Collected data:
Lemma consistent_has k now (st : StateT) :
  consistent st -> consistent (snd (has k now st)).
Proof.
  unfold LRUCache.has. destruct (map_get k (cache st)); [|tauto].
  destruct (_ && _); tauto.
Qed.

Lemma consistent_peek k now (st : StateT) :
  consistent st -> consistent (snd (peek k now st)).
Proof.
  unfold LRUCache.peek. destruct (map_get k (cache st)); [|tauto].
  destruct (_ && _); tauto.
Qed.

Lemma consistent_prune_expired now (st : StateT) :
  consistent st -> consistent (snd (prune_expired now st)).
Proof.
  unfold LRUCache.prune_expired.
  generalize (cache st) as m. generalize 0 as p. revert st.
  intros st p m. revert st p.
  induction m as [|kn r IH]; intros st p C; simpl; [assumption|].
  destruct (expired_le (snd kn) now); [|now apply IH].
  apply IH. simpl. now apply consistent_delete.
Qed.

Lemma consistent_evict_tail (st st' : StateT) :
  consistent st -> evict_tail st = Some st' -> consistent st'.
Proof.
  intros C. unfold LRUCache.evict_tail, removeTail, tail.
  destruct (last_node (dl_items (lst st))) as [node|] eqn:E; [|discriminate].
  intros H. injection H as <-.
  pose proof (consistent_indexed _ _ C (last_node_In _ _ E)) as Hget.
  apply (consistent_detach st _ (key node) node C Hget);
    dispose_cases; reflexivity.
Qed.

Lemma consistent_prune_capacity fuel p (st : StateT) :
  consistent st -> consistent (snd (prune_capacity fuel p st)).
Proof.
  revert p st. induction fuel as [|f IH]; intros p st C; simpl; [assumption|].
  destruct (over_capacity opts st); [|assumption].
  destruct (evict_tail st) as [st'|] eqn:E; [|assumption].
  apply IH. now apply (consistent_evict_tail st).
Qed.

Lemma consistent_prune now (st : StateT) :
  consistent st -> consistent (snd (prune now st)).
Proof.
  intros C. unfold LRUCache.prune.
  pose proof (consistent_prune_expired now st C) as C1.
  destruct (prune_expired now st) as [p st1]. simpl in C1.
  now apply consistent_prune_capacity.
Qed.

Lemma consistent_clear (st : StateT) : consistent (clear st).
Proof.
  unfold LRUCache.clear. constructor; simpl; try constructor; reflexivity.
Qed.

Lemma consistent_attach (stD st' : StateT) k node :
  consistent stD -> ~ In k (map fst (cache stD)) ->
  key node = k -> nid node = fresh stD ->
  Permutation (cache st') ((k, node) :: cache stD) ->
  lst st' = addToFront node (lst stD) ->
  totalSize st' = totalSize stD + DoublyLinkedList.size node ->
  fresh st' = S (fresh stD) ->
  consistent st'.
Proof.
  intros C Hk Hkey Hid P Hl Ht Hf.
  assert (Hnew : ~ In (nid node) (map nid (dl_items (lst stD)))).
  { intros H. apply in_map_iff in H. destruct H as [n [E Hin]].
    pose proof (c_fresh _ C) as F. rewrite Forall_forall in F.
    specialize (F _ Hin). lia. }
  constructor; rewrite ?Hl, ?Ht, ?Hf; simpl.
  - apply (Permutation_NoDup (Permutation_sym (Permutation_map fst P))).
    simpl. constructor; [assumption|apply C].
  - apply (Permutation_Forall (Permutation_sym P)).
    constructor; [assumption|apply C].
  - rewrite (Permutation_map snd P). simpl. apply perm_skip, C.
  - rewrite (c_length _ C). lia.
  - rewrite (sum_sizes_perm _ _ (Permutation_map snd P)). simpl.
    rewrite (c_total _ C). lia.
  - constructor; [assumption|apply C].
  - constructor; [lia|].
    apply (Forall_impl _ (P := fun n => (nid n < fresh stD)%nat));
      [intros; lia|apply C].
Qed.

Your assignment
Copy all the lines from the data above that hold the word "induction".

Finished exercise
  induction m as [|kn r IH]; intros st p C; simpl; [assumption|].
  revert p st. induction fuel as [|f IH]; intros p st C; simpl; [assumption|].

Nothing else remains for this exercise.